Koc C. K., Sallakci N., Akman-Karakas A., ALPSOY E., Yegin O.

INTERNATIONAL JOURNAL OF DERMATOLOGY, cilt.52, sa.1, ss.53-58, 2013 (SCI-Expanded) identifier identifier identifier

Özet

Background Genetic factors that predispose individuals to pemphigus are considered to play important roles in the development of the disease. Furthermore, population studies of patients with pemphigus have clearly shown that the most prevalent alleles differ across ethnic groups. Objectives This controlled study was designed to detect the distribution of human leukocyte antigen (HLA) class I and II alleles in Turkish patients with pemphigus.

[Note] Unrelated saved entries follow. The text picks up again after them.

(* ===== verification/Logging.v ===== *)
(** * Logging: what the header of the logger does (jrpc/base/logging/logging.h)

    The name of the source file in a log record, the level filter in front of
    the macros, and [CHECK_NOTNULL].  Formatting and output are in the library
    binary. *)
From S2P Require Import Prelude CString LogStream.

(** The last position of [c] in a list. *)
Fixpoint rindex (c : ascii) (l : list ascii) : option nat :=
  match l with
  | [] => None
  | x :: l' =>
      match rindex c l' with
      | Some k => Some (S k)
      | None => if decide (x = c) then Some O else None
      end
  end.

(** [strrchr]: the pointer to the last [c] of a C string, if any; none if the
    array has no terminator. *)
Definition strrchr (p : ptr) (c : ascii) : option (option ptr) :=
  n ← strlen p;
  Some ((λ k, Ptr (arr p) (off p + Z.of_nat k)) <$>
        rindex c (take (Z.to_nat n) (drop (Z.to_nat (off p)) (arr p)))).

Module SourceFile.
Record t : Type := mk { data_ : ptr; size_ : Z }.

(** The constructor from a reference to an array of [N] characters. *)
Definition ctor_array (chars : list ascii) : option t :=
  let N := Z.of_nat (length chars) in
  slash ← strrchr (Ptr chars 0) "/"%char;
  match slash with
  | Some q => let data := Ptr (arr q) (off q + 1) in Some (mk data (N - 1 - i32 (off data - 0)))
  | None => Some (mk (Ptr chars 0) (N - 1))
  end.

(** The constructor from a pointer. *)
Definition ctor_pointer (filename : ptr) : option t :=
  slash ← strrchr filename "/"%char;
  let data := match slash with Some q => Ptr (arr q) (off q + 1) | None => filename end in
  n ← strlen data; Some (mk data (i32 n)).
End SourceFile.

(** [Logger::LogLevel], in the order of the enum *)
Inductive LogLevel : Type := TRACE | DEBUG | INFO | WARN | ERROR | FATAL.
Definition level_num (l : LogLevel) : Z :=
  match l with TRACE => 0 | DEBUG => 1 | INFO => 2 | WARN => 3 | ERROR => 4 | FATAL => 5 end.

(** Whether the macro of a level makes a record when [Logger::logLevel()] is
    [g]: the last three have no [if]. *)
Definition makes_record (g l : LogLevel) : bool :=
  match l with
  | TRACE | DEBUG | INFO => level_num g <=? level_num l
  | WARN | ERROR | FATAL => true
  end.

(** [CheckNotNull]; a pointer is an address. *)
Definition CheckNotNull `{FatalPolicy} {S} (names : string) (ptr : Z) : M S Z :=
  when (ptr =? 0) (fatal names) ;; mret ptr.

(** ** Lemmas *)

Lemma rindex_none c l : c ∉ l → rindex c l = None.
Proof.
  induction l as [|x l IH]; simpl; [done|]. intros [Hx Hl]%not_elem_of_cons.
  rewrite IH by done. by rewrite decide_False by congruence.
Qed.

Lemma rindex_last c l r : c ∉ r → rindex c (l ++ c :: r) = Some (length l).
Proof.
  intros Hr. induction l as [|x l IH]; simpl; [|by rewrite IH].
  by rewrite rindex_none, decide_True.
Qed.

(** The rest of a C string is a C string. *)
Lemma strlen_rest d s :
  NUL ∉ s → strlen (Ptr (d ++ s ++ [NUL]) (Z.of_nat (length d))) = Some (Z.of_nat (length s)).
Proof.
  intros Hn. unfold strlen. simpl. rewrite (proj2 (Z.leb_le _ _)) by lia.
  by rewrite Nat2Z.id, drop_app_length, to_nul_app.
Qed.

Lemma strrchr_c_str s c :
  NUL ∉ s → strrchr (Ptr (s ++ [NUL]) 0) c =
    Some ((λ k, Ptr (s ++ [NUL]) (Z.of_nat k)) <$> rindex c s).
Proof.
  intros Hn. unfold strrchr. pose proof (strlen_c_str s Hn) as Hl. unfold c_str in Hl.
  rewrite Hl. simpl. change (Z.to_nat 0) with 0%nat. by rewrite drop_0, Nat2Z.id, take_app_length.
Qed.

(** A directory: empty, or the part of a path up to a slash. *)
Definition is_dir (d : list ascii) : Prop := d = [] ∨ ∃ d', d = d' ++ ["/"%char].

(** The last slash of a path ends its directory. *)
Lemma slash_of_path d b :
  is_dir d → "/"%char ∉ b →
  rindex "/"%char (d ++ b) = match d with [] => None | _ => Some (pred (length d)) end.
Proof.
  intros [->|[d' ->]] Hb; [by apply rindex_none|].
  rewrite <- app_assoc. simpl. rewrite rindex_last by done. rewrite length_app. simpl.
  destruct (d' ++ ["/"%char]) eqn:E; [by destruct d'|]. f_equal. lia.
Qed.

(** Both constructors give the name of the file without its directories. *)
Lemma SourceFile_correct d b :
  is_dir d → "/"%char ∉ b → NUL ∉ d ++ b → Z.of_nat (length (d ++ b)) ≤ INT_MAX →
  ∃ f, SourceFile.ctor_array ((d ++ b) ++ [NUL]) = Some f ∧
       SourceFile.ctor_pointer (c_str (d ++ b)) = Some f ∧
       read_bytes (Some (SourceFile.data_ f)) (SourceFile.size_ f) = Some b ∧
       SourceFile.size_ f = Z.of_nat (length b).
Proof.
  intros Hd Hb Hn Hlen. set (p := Ptr ((d ++ b) ++ [NUL]) (Z.of_nat (length d))).
  exists (SourceFile.mk p (Z.of_nat (length b))).
  assert (NUL ∉ b) as Hnb by set_solver. rewrite length_app in Hlen.
  assert (strlen p = Some (Z.of_nat (length b))) as Hp
    by (unfold p; rewrite <- app_assoc; by apply strlen_rest).
  unfold SourceFile.ctor_array, SourceFile.ctor_pointer, c_str.
  rewrite strrchr_c_str, slash_of_path by done.
  rewrite !length_app. simpl. split_and!.
  - destruct d as [|x d]; simpl; [do 2 f_equal; lia|]. simpl in Hlen.
    replace (Z.of_nat (length d) + 1) with (Z.of_nat (length (x :: d))) by (simpl length; lia).
    rewrite i32_small by (simpl length; lia). do 2 f_equal. simpl length. lia.
  - assert (i32 (Z.of_nat (length b)) = Z.of_nat (length b)) as Hi by (apply i32_small; lia).
    destruct d as [|x d]; simpl; [change (Ptr (b ++ [NUL]) 0) with p; by rewrite Hp; simpl; rewrite Hi|].
    replace (Z.of_nat (length d) + 1) with (Z.of_nat (length (x :: d))) by (simpl length; lia).
    change (Ptr (x :: (d ++ b) ++ [NUL]) (Z.of_nat (length (x :: d)))) with p.
    by rewrite Hp; simpl; rewrite Hi.
  - unfold p, read_bytes. simpl. destruct (Z.eqb_spec (Z.of_nat (length b)) 0).
    { by destruct b. }
    rewrite !length_app. simpl. rewrite !(proj2 (Z.leb_le _ _)) by lia. simpl.
    by rewrite !Nat2Z.id, <- app_assoc, drop_app_length, take_app_length.
  - done.
Qed.

(** A higher level makes no more records, and a FATAL one is always made. *)
Lemma makes_record_correct g g' l :
  (level_num g ≤ level_num g' → makes_record g' l = true → makes_record g l = true) ∧
  (makes_record g l = false → level_num l < level_num g) ∧ makes_record g FATAL = true.
Proof. split_and!; [..|done]; destruct l; simpl; intros; done || lia. Qed.

(** [CHECK_NOTNULL] gives back its argument, and with an aborting FATAL it does
    not return null. *)
Lemma CheckNotNull_correct `{FatalPolicy} {S} names ptr (s : S) :
  fatal_aborts = true →
  CheckNotNull names ptr s = if ptr =? 0 then Abort names s else Ok ptr s.
Proof.
  intros Hf. unfold CheckNotNull. destruct (ptr =? 0); [|done].
  by apply bind_Abort, fatal_Abort.
Qed.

Methods Sixty patients diagnosed with pemphigus according to clinical findings, histology, immunofluorescence, and enzyme-linked immunosorbent assay (ELISA) were enrolled in the study. The control group consisted of 60 healthy adult transplant donors. HLA typing was carried out using a polymerase chain reaction (PCR) with sequence-specific primers (SSP) method. Results The frequencies of HLAs A*11, CW*01, DRB1*04, DRB1*14, DQB1*05, and DPB1*0401 were found to be statistically significantly higher in the disease group than in controls. By contrast, the frequencies of HLAs B*18, B*50, DRB1*11, DQB1*02, DQB1*06, DPB1*0301, and DPB1*1102 were statistically significantly lower in the pemphigus group than in controls. Linkage dysequilibrium analysis showed that DRB1*14/DQB1*05, A*11/DQB1*05, and A*11/DRB1*14 alleles were detected frequently in pemphigus patients, and DRB1*11/DQB1*05, DRB1*14/DQB1*02, B*50/DQB1*02, and B*50/DPB1*0301 alleles appeared frequently in healthy controls. Conclusions The results suggest that DRB1*04, DRB1*14, DQB1*05, and DPB1*0401 class II HLAs and A*11 and CW*01 class I HLAs are associated with pemphigus in southern Turkey. Observed differences in LD patterns between patients and controls suggest that the coexistence of the respective alleles is strongly determinant of predisposition towards (DRB1*14/DQB1*05 and A*11/DQB1*05) or protection against (B*50/DQB1*02) the disease.